[[ Given data, beginning ]]
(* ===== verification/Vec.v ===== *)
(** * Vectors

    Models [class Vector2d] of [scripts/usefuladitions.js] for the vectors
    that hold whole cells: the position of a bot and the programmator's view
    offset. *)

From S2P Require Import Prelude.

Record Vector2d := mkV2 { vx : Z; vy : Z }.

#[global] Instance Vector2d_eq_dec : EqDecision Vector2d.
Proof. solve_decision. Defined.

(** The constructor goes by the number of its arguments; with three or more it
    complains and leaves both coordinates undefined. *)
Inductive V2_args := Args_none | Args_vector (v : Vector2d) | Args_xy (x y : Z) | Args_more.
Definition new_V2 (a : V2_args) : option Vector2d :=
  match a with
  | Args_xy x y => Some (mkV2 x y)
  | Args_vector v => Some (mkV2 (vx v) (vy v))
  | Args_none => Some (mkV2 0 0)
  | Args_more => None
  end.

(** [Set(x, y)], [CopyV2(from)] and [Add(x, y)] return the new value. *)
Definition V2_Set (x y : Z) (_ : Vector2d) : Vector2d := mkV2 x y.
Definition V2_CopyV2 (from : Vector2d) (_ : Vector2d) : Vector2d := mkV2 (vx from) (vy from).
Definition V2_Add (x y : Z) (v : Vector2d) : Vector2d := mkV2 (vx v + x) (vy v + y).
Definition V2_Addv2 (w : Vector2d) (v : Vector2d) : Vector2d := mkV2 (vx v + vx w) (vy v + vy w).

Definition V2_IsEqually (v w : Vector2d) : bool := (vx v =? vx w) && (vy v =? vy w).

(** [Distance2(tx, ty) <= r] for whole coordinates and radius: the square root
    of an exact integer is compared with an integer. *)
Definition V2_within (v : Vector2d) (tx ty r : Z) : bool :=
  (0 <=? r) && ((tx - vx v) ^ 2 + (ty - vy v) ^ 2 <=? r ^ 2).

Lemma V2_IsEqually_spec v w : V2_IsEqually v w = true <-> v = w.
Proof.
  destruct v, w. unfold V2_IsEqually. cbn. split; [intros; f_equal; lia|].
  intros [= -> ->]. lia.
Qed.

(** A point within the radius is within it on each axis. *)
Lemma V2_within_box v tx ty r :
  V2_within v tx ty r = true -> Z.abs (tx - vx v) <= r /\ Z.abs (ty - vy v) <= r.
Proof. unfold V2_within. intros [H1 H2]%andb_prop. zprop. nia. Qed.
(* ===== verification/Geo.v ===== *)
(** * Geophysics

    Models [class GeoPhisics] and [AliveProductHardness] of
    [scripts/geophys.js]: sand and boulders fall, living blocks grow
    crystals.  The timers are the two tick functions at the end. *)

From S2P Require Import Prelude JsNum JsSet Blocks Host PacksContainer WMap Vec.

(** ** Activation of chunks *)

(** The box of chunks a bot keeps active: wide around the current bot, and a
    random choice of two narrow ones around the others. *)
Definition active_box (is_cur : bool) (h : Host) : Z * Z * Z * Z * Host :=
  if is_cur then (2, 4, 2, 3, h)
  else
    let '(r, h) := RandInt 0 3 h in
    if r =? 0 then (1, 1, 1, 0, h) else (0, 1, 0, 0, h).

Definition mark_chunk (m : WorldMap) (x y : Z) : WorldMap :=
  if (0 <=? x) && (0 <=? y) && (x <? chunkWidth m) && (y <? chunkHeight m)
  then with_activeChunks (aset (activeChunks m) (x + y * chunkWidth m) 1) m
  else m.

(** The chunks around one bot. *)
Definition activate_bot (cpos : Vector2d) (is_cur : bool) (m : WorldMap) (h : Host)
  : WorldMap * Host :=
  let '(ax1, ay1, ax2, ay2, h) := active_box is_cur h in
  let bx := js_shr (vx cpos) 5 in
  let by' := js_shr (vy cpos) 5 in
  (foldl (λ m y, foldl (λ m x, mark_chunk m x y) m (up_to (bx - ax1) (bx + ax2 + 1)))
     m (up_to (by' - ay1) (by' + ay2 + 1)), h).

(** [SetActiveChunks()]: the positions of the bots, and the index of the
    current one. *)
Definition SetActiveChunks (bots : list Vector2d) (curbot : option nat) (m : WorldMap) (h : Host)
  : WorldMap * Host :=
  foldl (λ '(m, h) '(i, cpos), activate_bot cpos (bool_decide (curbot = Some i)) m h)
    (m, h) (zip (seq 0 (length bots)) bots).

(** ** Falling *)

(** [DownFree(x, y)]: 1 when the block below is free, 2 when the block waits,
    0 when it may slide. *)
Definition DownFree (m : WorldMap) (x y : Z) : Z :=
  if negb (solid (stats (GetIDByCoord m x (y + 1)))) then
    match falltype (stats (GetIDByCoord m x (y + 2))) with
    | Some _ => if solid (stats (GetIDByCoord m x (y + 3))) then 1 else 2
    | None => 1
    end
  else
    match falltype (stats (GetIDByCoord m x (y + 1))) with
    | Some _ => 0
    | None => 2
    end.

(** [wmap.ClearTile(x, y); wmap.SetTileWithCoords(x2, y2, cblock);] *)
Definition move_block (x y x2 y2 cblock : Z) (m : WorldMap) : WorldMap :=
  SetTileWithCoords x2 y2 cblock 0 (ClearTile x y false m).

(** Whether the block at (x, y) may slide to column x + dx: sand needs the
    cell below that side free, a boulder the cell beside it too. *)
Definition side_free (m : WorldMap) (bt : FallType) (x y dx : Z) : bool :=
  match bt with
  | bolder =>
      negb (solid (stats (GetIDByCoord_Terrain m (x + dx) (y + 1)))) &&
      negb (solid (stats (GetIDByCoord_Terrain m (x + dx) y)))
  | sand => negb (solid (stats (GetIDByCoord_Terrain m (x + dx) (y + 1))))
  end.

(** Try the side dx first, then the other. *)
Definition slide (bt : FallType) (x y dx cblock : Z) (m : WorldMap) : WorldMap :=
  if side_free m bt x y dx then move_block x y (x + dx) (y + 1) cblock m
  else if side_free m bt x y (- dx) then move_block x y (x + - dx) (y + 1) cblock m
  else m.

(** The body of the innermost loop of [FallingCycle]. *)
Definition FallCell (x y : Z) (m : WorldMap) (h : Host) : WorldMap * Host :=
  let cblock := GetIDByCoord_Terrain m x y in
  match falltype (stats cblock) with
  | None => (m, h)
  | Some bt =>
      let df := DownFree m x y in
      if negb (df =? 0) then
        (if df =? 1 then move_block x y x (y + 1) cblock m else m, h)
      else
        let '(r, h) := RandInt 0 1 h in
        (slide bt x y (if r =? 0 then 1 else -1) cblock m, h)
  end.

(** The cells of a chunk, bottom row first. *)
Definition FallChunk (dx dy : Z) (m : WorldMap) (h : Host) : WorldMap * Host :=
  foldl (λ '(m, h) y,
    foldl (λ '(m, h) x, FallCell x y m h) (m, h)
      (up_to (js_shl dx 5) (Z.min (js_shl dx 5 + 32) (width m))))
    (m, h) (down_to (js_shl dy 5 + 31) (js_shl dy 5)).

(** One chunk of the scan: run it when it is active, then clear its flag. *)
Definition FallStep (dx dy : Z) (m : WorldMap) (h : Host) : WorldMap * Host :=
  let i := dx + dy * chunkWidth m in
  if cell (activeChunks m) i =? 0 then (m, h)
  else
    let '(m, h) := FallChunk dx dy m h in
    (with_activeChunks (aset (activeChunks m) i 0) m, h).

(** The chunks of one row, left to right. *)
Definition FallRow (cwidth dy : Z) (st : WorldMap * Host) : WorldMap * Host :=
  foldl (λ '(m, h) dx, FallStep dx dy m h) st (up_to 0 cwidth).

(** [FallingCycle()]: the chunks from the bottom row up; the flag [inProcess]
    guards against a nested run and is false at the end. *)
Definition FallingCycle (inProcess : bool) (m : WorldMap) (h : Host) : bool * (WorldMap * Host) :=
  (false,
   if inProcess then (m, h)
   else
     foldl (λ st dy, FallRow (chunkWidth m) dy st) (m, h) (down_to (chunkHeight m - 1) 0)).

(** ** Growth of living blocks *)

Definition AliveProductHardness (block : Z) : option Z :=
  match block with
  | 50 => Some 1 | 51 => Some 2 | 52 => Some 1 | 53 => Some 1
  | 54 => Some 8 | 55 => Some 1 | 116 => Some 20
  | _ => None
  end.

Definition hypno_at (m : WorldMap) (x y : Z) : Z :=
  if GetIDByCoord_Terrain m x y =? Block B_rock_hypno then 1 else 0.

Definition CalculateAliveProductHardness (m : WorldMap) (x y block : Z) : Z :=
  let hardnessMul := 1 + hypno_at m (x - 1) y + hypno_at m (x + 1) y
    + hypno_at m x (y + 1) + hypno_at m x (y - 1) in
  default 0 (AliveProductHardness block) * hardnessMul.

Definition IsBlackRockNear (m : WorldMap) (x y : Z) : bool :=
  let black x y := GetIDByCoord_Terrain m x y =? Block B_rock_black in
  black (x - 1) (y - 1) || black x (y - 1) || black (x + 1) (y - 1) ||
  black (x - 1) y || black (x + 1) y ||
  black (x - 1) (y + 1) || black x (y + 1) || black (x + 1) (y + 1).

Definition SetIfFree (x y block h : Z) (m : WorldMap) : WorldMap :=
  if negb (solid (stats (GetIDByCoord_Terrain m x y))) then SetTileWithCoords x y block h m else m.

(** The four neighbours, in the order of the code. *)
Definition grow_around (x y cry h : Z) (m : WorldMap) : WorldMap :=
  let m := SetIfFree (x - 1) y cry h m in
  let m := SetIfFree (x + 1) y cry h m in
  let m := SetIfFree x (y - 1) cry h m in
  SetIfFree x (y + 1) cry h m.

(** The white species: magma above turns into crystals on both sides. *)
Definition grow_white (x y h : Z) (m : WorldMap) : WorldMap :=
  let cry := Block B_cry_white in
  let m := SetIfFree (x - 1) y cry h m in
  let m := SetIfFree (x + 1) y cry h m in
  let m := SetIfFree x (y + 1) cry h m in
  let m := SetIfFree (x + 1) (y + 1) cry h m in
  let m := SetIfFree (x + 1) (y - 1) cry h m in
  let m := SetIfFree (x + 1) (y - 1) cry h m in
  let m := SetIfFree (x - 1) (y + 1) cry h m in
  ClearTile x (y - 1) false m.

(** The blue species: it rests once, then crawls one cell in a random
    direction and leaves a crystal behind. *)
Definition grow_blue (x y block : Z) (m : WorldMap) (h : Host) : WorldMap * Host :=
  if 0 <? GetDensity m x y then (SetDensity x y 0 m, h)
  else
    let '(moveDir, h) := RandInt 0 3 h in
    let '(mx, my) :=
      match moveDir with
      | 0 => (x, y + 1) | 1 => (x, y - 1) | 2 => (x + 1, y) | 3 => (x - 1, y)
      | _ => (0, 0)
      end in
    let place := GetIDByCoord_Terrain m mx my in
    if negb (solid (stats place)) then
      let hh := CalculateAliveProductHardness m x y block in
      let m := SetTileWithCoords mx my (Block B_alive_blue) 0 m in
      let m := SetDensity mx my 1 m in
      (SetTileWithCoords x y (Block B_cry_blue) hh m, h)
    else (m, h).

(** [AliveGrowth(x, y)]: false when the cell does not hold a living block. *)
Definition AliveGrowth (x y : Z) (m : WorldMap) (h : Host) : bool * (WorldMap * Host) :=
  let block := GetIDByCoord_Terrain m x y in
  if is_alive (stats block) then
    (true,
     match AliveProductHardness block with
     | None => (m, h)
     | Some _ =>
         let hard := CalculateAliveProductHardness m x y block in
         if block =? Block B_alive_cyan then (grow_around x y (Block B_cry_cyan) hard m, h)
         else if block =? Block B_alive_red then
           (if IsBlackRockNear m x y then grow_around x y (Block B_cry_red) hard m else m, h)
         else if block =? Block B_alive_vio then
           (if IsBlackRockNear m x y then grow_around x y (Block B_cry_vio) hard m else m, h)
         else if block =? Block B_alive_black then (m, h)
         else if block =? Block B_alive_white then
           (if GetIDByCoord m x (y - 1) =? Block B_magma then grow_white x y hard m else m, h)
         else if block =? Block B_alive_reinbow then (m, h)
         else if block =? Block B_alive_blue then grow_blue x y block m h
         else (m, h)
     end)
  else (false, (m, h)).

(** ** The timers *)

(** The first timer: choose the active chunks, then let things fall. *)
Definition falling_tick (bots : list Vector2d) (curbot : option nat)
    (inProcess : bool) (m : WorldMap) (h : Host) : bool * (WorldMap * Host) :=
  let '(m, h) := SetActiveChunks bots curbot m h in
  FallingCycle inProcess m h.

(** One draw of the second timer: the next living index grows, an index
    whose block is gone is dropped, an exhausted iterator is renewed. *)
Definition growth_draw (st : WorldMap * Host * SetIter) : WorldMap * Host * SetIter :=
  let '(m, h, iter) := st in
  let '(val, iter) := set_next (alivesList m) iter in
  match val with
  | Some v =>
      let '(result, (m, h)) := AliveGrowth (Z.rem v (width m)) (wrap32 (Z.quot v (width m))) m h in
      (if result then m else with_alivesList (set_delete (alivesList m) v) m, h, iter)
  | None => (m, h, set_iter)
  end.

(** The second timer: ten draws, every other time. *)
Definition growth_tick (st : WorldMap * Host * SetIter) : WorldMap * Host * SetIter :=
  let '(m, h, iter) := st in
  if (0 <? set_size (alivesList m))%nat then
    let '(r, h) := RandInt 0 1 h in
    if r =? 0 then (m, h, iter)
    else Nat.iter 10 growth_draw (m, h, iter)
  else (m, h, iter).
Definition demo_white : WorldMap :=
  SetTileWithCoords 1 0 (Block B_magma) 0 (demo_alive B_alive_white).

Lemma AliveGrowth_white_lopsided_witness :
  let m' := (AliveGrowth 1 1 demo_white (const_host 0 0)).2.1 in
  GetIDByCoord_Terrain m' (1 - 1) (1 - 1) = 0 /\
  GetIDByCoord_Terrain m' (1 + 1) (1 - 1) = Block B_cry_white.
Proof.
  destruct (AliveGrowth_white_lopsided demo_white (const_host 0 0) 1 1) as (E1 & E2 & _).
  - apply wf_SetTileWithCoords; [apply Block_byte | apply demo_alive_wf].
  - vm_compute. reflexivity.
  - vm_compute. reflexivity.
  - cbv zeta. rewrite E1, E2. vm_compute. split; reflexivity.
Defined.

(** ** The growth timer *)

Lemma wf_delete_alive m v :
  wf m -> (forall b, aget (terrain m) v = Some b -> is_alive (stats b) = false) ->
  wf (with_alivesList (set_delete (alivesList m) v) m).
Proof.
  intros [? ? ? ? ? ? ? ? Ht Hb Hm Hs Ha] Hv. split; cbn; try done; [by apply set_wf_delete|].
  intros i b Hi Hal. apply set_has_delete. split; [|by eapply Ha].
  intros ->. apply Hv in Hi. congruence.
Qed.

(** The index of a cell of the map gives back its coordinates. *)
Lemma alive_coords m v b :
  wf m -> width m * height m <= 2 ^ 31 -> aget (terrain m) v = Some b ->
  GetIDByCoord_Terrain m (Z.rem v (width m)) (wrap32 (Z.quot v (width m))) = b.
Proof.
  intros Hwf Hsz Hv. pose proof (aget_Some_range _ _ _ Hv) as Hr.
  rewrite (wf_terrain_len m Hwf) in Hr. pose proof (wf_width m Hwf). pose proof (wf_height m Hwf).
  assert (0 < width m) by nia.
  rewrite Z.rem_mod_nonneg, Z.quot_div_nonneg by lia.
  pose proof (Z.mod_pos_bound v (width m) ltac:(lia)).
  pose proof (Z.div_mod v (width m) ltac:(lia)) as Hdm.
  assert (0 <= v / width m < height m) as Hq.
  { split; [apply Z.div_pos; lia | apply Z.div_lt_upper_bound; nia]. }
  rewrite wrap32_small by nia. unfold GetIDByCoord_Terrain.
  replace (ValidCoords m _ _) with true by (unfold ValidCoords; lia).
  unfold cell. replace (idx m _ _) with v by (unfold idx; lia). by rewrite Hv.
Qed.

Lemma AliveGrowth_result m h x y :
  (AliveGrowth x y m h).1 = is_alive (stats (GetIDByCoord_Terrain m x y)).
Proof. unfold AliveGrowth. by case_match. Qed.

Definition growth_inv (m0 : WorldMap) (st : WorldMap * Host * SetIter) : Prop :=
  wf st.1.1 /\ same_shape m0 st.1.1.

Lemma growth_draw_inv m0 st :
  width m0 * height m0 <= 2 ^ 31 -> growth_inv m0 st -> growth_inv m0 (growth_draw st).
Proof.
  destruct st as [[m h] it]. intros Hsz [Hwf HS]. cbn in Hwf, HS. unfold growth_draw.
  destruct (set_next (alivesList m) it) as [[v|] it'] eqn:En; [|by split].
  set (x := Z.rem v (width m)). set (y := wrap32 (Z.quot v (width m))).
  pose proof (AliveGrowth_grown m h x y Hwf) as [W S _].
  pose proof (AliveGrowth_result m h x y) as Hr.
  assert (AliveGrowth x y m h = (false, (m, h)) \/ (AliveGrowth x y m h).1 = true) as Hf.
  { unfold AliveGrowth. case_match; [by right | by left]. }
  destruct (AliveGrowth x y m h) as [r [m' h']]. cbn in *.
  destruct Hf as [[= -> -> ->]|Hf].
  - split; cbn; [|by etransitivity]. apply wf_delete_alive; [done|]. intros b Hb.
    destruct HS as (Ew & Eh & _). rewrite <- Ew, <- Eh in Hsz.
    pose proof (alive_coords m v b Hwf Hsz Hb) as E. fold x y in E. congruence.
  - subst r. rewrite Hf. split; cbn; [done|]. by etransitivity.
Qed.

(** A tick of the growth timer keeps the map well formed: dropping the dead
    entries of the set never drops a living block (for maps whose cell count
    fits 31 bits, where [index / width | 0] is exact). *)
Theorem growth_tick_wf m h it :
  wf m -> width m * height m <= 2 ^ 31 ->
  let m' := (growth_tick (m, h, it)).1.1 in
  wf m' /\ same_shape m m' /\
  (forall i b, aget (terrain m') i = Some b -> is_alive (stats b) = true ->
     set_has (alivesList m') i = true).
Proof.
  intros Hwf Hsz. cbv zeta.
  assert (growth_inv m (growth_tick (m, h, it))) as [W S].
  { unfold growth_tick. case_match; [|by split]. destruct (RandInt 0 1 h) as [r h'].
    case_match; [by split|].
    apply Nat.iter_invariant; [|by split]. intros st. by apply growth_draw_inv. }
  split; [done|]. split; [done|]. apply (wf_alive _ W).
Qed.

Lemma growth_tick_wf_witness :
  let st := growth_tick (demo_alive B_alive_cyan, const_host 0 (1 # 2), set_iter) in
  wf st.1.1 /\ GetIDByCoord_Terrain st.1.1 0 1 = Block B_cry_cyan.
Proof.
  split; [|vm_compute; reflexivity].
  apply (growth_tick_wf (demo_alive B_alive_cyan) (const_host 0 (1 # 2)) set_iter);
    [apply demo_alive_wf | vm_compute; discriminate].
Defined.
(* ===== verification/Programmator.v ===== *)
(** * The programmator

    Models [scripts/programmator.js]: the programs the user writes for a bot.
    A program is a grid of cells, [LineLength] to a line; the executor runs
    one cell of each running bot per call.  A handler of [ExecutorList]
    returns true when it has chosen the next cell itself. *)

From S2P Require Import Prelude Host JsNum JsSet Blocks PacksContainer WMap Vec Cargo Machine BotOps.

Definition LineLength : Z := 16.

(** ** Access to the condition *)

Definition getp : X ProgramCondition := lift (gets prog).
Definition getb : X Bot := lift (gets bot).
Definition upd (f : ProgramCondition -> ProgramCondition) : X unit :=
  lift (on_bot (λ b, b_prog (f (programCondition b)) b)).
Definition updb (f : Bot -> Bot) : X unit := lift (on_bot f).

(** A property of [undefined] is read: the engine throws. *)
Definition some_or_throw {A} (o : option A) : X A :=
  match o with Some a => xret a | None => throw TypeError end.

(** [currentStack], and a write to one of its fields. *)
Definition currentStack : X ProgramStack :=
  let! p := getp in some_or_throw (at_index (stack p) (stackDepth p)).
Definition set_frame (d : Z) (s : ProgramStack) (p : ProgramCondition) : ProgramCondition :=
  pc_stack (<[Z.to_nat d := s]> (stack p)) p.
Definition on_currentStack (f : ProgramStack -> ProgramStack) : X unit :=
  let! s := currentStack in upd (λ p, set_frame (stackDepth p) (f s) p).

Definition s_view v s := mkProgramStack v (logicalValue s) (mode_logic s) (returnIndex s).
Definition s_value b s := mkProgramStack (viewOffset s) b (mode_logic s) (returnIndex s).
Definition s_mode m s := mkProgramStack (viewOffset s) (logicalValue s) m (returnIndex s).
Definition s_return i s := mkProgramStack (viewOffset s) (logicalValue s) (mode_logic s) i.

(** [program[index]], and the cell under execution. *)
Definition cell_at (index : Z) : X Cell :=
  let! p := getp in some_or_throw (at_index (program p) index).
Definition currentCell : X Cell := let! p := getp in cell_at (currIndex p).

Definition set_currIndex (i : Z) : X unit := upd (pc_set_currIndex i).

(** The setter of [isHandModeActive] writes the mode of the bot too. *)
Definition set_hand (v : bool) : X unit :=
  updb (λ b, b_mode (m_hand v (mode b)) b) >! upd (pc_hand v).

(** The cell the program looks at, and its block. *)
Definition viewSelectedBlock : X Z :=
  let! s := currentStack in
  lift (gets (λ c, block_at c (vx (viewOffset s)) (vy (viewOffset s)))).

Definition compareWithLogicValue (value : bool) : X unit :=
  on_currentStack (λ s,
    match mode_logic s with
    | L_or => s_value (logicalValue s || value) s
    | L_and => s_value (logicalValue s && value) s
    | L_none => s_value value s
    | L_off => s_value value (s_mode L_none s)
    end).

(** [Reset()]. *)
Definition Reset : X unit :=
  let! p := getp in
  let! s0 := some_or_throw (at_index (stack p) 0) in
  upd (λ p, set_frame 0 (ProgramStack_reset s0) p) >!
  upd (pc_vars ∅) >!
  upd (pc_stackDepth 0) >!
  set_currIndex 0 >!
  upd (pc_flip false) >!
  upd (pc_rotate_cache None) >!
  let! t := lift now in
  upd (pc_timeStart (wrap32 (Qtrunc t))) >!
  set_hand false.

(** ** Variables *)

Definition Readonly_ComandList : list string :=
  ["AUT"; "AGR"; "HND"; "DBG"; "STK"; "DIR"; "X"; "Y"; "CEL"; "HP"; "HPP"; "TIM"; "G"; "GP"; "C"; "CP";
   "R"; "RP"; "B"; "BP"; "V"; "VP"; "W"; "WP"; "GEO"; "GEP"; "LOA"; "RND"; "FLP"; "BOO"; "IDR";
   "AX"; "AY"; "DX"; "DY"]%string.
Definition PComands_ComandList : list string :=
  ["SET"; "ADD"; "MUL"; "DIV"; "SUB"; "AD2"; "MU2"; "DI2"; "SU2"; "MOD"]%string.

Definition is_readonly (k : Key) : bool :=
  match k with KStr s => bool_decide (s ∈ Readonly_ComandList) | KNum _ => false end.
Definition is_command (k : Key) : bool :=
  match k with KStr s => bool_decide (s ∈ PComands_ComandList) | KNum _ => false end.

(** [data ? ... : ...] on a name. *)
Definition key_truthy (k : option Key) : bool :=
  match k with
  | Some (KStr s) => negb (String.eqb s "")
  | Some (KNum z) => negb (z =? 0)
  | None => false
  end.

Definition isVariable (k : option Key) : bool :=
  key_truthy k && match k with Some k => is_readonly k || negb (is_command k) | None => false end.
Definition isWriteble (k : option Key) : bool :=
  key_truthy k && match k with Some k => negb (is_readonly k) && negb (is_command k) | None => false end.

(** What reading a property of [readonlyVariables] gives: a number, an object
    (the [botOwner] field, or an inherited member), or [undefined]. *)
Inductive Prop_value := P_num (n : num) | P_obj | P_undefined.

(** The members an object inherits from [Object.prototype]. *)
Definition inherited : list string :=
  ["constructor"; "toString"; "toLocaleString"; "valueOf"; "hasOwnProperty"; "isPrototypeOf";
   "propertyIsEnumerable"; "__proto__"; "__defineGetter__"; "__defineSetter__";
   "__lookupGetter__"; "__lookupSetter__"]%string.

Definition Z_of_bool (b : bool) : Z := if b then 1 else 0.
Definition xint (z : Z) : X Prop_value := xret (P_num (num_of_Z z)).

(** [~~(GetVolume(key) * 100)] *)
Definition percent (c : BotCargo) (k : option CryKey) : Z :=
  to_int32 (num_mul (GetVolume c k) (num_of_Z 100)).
[[ Given data, end ]]
- _The task_
What is the number of lines in the listing that hold "JsNum"? Give that number and nothing more.

- _Written solution_
2